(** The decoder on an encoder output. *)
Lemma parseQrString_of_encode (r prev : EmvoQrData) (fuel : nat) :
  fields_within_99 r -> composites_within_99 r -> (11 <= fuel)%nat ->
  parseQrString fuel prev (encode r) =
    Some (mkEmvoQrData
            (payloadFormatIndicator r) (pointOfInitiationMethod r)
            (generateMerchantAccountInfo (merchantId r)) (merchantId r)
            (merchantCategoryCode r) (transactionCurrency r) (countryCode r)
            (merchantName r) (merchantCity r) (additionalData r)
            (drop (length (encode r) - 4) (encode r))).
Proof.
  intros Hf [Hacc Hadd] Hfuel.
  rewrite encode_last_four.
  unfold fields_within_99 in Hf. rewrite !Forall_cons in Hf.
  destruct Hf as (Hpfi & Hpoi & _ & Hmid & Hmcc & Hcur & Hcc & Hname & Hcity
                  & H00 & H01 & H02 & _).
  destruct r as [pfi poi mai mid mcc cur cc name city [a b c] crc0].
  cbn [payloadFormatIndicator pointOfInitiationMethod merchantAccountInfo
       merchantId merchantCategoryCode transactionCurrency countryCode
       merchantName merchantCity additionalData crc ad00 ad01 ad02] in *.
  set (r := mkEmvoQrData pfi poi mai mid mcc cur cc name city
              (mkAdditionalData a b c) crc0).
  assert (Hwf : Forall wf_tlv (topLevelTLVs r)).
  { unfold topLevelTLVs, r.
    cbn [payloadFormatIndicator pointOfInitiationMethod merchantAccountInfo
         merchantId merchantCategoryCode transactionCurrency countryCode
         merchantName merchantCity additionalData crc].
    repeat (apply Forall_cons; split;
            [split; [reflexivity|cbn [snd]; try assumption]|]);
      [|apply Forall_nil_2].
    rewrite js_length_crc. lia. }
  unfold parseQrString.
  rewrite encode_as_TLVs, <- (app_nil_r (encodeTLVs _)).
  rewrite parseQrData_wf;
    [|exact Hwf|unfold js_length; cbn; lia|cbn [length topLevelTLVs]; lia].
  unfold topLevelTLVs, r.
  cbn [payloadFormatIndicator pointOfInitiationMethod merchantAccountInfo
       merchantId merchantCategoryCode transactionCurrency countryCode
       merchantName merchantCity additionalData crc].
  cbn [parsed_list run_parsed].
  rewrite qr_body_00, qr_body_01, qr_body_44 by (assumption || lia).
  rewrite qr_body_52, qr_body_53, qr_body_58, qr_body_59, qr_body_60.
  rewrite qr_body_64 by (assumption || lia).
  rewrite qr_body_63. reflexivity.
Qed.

━━━━━━

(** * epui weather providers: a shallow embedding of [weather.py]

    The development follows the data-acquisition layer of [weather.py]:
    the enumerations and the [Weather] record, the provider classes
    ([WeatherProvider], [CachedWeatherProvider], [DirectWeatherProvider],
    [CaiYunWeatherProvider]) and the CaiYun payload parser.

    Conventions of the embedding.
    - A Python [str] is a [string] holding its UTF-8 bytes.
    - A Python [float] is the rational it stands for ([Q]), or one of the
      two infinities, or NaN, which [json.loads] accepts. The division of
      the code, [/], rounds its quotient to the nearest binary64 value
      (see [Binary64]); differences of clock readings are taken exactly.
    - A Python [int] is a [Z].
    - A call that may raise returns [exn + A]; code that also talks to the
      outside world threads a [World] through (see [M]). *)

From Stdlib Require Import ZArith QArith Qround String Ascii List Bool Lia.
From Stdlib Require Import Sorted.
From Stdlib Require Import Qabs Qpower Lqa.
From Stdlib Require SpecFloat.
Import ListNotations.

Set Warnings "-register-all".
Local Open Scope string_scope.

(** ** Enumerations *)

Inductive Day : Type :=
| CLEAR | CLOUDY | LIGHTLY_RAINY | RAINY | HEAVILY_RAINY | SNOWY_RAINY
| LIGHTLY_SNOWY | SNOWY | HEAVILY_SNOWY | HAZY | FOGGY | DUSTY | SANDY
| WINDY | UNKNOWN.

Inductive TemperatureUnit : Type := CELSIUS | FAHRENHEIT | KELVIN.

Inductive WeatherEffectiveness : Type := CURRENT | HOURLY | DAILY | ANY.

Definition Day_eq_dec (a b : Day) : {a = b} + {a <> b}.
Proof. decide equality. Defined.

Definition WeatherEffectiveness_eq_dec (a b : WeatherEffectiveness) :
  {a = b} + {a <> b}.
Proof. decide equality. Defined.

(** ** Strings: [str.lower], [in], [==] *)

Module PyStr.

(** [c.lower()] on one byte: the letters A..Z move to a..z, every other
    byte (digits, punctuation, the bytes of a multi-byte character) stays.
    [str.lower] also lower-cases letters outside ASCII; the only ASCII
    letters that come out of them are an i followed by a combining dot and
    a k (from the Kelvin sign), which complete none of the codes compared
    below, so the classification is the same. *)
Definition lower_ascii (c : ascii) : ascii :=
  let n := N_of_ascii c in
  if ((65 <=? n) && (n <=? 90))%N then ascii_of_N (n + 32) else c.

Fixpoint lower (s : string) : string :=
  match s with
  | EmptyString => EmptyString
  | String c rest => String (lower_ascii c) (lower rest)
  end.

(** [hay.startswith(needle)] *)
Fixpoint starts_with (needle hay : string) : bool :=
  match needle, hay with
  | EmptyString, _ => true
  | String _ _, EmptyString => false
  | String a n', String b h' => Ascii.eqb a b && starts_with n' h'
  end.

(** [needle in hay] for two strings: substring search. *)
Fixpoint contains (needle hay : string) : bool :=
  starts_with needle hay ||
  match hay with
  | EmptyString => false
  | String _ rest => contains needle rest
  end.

━━━━━━

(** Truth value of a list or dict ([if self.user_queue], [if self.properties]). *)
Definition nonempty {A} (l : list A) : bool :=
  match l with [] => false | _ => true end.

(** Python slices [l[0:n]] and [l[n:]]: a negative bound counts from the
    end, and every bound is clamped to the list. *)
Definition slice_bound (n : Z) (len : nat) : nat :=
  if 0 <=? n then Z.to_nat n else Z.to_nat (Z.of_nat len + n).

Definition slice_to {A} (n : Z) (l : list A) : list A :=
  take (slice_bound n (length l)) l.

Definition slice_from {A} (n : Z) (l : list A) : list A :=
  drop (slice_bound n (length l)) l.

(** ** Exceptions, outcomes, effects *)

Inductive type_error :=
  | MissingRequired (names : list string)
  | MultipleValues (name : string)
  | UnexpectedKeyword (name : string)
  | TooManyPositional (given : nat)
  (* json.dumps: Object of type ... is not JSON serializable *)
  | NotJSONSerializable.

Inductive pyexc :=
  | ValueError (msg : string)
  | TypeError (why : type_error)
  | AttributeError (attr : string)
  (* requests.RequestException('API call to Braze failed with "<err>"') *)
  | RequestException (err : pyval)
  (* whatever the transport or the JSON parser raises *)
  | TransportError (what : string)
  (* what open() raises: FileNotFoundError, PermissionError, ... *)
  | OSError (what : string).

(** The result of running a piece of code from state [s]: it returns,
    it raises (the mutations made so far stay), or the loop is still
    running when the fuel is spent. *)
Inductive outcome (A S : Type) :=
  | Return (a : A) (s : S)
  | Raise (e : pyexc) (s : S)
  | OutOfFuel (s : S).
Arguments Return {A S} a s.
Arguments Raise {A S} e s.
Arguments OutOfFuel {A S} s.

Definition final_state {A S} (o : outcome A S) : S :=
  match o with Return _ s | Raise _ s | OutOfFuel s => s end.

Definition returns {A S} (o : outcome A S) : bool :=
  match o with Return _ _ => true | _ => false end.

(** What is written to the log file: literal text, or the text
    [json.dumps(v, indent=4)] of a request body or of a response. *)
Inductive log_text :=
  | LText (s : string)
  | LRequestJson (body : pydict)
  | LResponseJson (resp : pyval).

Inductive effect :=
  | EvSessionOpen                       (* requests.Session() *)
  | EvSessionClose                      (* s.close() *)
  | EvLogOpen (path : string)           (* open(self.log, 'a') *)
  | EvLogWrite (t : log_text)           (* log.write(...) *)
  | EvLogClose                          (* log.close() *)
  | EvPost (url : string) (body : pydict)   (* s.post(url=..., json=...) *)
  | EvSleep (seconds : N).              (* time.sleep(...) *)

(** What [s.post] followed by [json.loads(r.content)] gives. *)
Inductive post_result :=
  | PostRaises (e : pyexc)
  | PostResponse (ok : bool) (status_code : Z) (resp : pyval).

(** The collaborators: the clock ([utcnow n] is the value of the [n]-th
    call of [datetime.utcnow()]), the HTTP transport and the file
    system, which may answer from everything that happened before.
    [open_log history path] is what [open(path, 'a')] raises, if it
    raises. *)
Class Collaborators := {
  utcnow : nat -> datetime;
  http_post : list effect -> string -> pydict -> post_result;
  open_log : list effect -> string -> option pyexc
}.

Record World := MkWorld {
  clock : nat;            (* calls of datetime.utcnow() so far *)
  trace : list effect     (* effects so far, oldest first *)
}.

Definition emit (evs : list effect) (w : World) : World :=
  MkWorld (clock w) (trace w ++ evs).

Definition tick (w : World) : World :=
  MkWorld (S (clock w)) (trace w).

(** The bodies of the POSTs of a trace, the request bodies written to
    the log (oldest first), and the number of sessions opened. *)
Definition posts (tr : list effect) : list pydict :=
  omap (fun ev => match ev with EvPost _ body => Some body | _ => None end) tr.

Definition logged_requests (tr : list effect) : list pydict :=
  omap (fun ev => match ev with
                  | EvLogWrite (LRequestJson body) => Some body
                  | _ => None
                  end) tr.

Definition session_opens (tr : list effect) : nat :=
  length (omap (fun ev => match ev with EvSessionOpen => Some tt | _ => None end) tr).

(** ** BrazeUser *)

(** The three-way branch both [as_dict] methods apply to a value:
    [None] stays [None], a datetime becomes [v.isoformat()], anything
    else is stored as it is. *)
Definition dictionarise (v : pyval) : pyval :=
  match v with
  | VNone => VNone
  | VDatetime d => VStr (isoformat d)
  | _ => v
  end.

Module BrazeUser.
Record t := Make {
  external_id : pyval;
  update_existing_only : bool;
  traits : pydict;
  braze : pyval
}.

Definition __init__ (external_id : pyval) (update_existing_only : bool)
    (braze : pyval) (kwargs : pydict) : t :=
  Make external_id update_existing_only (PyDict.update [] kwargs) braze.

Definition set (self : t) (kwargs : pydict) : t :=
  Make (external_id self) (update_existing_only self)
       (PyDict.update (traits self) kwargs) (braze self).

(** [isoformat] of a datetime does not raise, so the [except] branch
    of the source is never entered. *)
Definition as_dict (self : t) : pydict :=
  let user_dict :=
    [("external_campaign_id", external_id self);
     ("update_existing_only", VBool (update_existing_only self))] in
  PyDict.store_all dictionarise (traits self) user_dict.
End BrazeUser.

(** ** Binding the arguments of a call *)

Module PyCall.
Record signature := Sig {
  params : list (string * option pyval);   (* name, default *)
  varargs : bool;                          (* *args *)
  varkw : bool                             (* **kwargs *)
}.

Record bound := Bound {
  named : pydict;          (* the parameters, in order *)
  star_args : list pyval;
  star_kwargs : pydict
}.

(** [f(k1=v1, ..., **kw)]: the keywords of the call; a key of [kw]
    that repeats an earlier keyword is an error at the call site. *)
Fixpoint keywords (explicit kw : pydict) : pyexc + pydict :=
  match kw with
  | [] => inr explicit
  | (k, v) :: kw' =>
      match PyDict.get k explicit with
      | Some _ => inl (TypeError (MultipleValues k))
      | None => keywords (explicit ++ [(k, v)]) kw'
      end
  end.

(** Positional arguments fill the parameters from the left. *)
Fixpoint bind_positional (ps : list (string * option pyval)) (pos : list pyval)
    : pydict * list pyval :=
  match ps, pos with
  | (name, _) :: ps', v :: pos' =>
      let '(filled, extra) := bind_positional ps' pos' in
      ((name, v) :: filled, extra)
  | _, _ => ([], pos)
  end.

━━━━━━

• **Brief**
Could you write out, exactly as they stand, only the lines above that begin at the line with "[CaiYunWeatherProvider]) and the" and stop after the line with "Inductive Day : Type"?

• **Response box**
    [CaiYunWeatherProvider]) and the CaiYun payload parser.

    Conventions of the embedding.
    - A Python [str] is a [string] holding its UTF-8 bytes.
    - A Python [float] is the rational it stands for ([Q]), or one of the
      two infinities, or NaN, which [json.loads] accepts. The division of
      the code, [/], rounds its quotient to the nearest binary64 value
      (see [Binary64]); differences of clock readings are taken exactly.
    - A Python [int] is a [Z].
    - A call that may raise returns [exn + A]; code that also talks to the
      outside world threads a [World] through (see [M]). *)

From Stdlib Require Import ZArith QArith Qround String Ascii List Bool Lia.
From Stdlib Require Import Sorted.
From Stdlib Require Import Qabs Qpower Lqa.
From Stdlib Require SpecFloat.
Import ListNotations.

Set Warnings "-register-all".
Local Open Scope string_scope.

(** ** Enumerations *)

Inductive Day : Type :=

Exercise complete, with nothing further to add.